When I’m having a meltdown, I want everyone to steer clear of me. I want room to find myself again. But when I’m having a shutdown, it’s okay to offer help; however, I don’t expect that offer, and I also know it can be frustrating when I’m reduced to only grunting or pointing to communicate until my mind comes back together again.
Since meltdowns and shutdowns are incredibly exhausting, they leave me lethargic for the rest of the day; because of this, I feel it’s important to really address this aspect of being autistic. Another autistic person may decide not to prioritize the downs as much as I do—they may focus on a different goal, like improving social skills—and this is okay.
It should be up to the autistic person to choose how to improve their lives, just like how it’s up to neurotypical people to choose how to improve their lives. Of course, we all should work together as human beings to not be hostile towards one another; that is an ultimate goal that everyone can share.

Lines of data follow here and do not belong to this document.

Lemma dot_line w : Forall (λ c, atom_match true Dot c = true) w ↔ 10 ∉ w.
Proof using Type.
  induction w as [|c w IH]; [split; [intros _; apply not_elem_of_nil|constructor]|].
  rewrite Forall_cons, IH, not_elem_of_cons. cbn. rewrite negb_true_iff, Z.eqb_neq. split; intros []; split; congruence.
Qed.

Lemma blank_chars w : Forall (λ c, atom_match true (Set_ false [Space]) c = true) w ↔ Forall (λ c, is_space c = true) w.
Proof using Type. apply Forall_iff. intros c. cbn. by rewrite orb_false_r. Qed.

Lemma at_least_one (w : pystr) : (1 <= length w)%nat ↔ w ≠ [].
Proof using Type. destruct w; cbn; split; try done; intros; lia. Qed.

Lemma matches_parts n ps i t s g g' :
  Matches true (sequence (part_regexes n ps)) (At i (t ++ s) g) (At (i + length t) s g') ↔
  ∃ vs, says ps t vs ∧ g' = numbered n vs g.
Proof using Type.
  revert n i t g. induction ps as [|p ps IH]; intros n i t g.
  - cbn. split.
    + intros Hm. inversion Hm. exists []. split; [|done]. destruct t; [constructor|cbn in *; lia].
    + intros (vs & Hs & ->). inversion Hs. cbn. rewrite Nat.add_0_r. constructor.
  - destruct p as [c| |]; cbn [part_regexes]; rewrite matches_sequence.
    + split.
      * intros (o & Ho & Hm). inversion Ho as [|a i' d s' g0 Hc| | | | | | |]; subst.
        destruct t as [|d' t]; cbn in *.
        { apply matches_consumes in Hm as (v & _ & Hi). cbn in Hi. lia. }
        simplify_eq. replace (i + S (length t))%nat with (S i + length t)%nat in Hm by lia.
        apply IH in Hm as (vs & Hs & ->). exists vs. split; [by constructor|done].
      * intros (vs & Hs & ->). inversion Hs as [|c' d ps' t' vs' Hc Hs'| |]; subst.
        eexists. split; [by constructor|]. cbn. replace (i + S (length t'))%nat with (S i + length t')%nat by lia.
        apply IH. by exists vs.
    + split.
      * intros (o & Ho & Hm). inversion Ho as [| | | | |gr lo hi a i' w s' g0 Hw Hlo Hhi| | |]; subst.
        destruct (matches_consumes _ _ _ _ Hm) as (v & Hv & Hi); cbn in Hv, Hi. subst s'.
        assert (t = w ++ v) as -> by (apply (app_inv_tail s); rewrite <- app_assoc; congruence).
        rewrite length_app, Nat.add_assoc in Hm. apply IH in Hm as (vs & Hs & ->). exists vs. split; [|done].
        constructor; [by apply at_least_one|by apply blank_chars|done].
      * intros (vs & Hs & ->). inversion Hs as [| |w ps' t' vs' Hne Hw Hs'|]; subst. rewrite <- app_assoc, length_app.
        eexists. split; [apply M_Rep; [by apply blank_chars|by apply at_least_one|done]|].
        rewrite Nat.add_assoc. apply IH. by exists vs.
    + split.
      * intros (o & Ho & Hm). inversion Ho as [| | | | | |m r i' w s' g0 g1 Hr| |]; subst.
        inversion Hr as [| | | | |gr lo hi a i' w' s'' g0' Hw Hlo Hhi| | |]; subst.
        assert (w' = w) as -> by (by eapply app_inv_tail).
        destruct (matches_consumes _ _ _ _ Hm) as (v & Hv & Hi); cbn in Hv, Hi. subst s'.
        assert (t = w ++ v) as -> by (apply (app_inv_tail s); rewrite <- app_assoc; congruence).
        rewrite length_app, Nat.add_assoc in Hm. apply IH in Hm as (vs & Hs & ->). exists (w :: vs). split; [|done].
        constructor; [by apply at_least_one|by apply dot_line|done].
      * intros (vs & Hs & ->). inversion Hs as [| | |v ps' t' vs' Hne Hl Hs']; subst. rewrite <- app_assoc, length_app.
        eexists. split; [apply M_Group, M_Rep; [by apply dot_line|by apply at_least_one|done]|].
        rewrite Nat.add_assoc. apply IH. by exists vs'.
Qed.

One final note: Not all overstimulating experiences are “bad;” but none of them should be qualified as positive or negative, because the point is to identify overstimulations, not evaluate ethical quandaries. This is why, when it comes to meltdowns, shutdowns, and other autistic struggles, seemingly “pleasant surprises” can be as much of a wreck as unpleasant situations.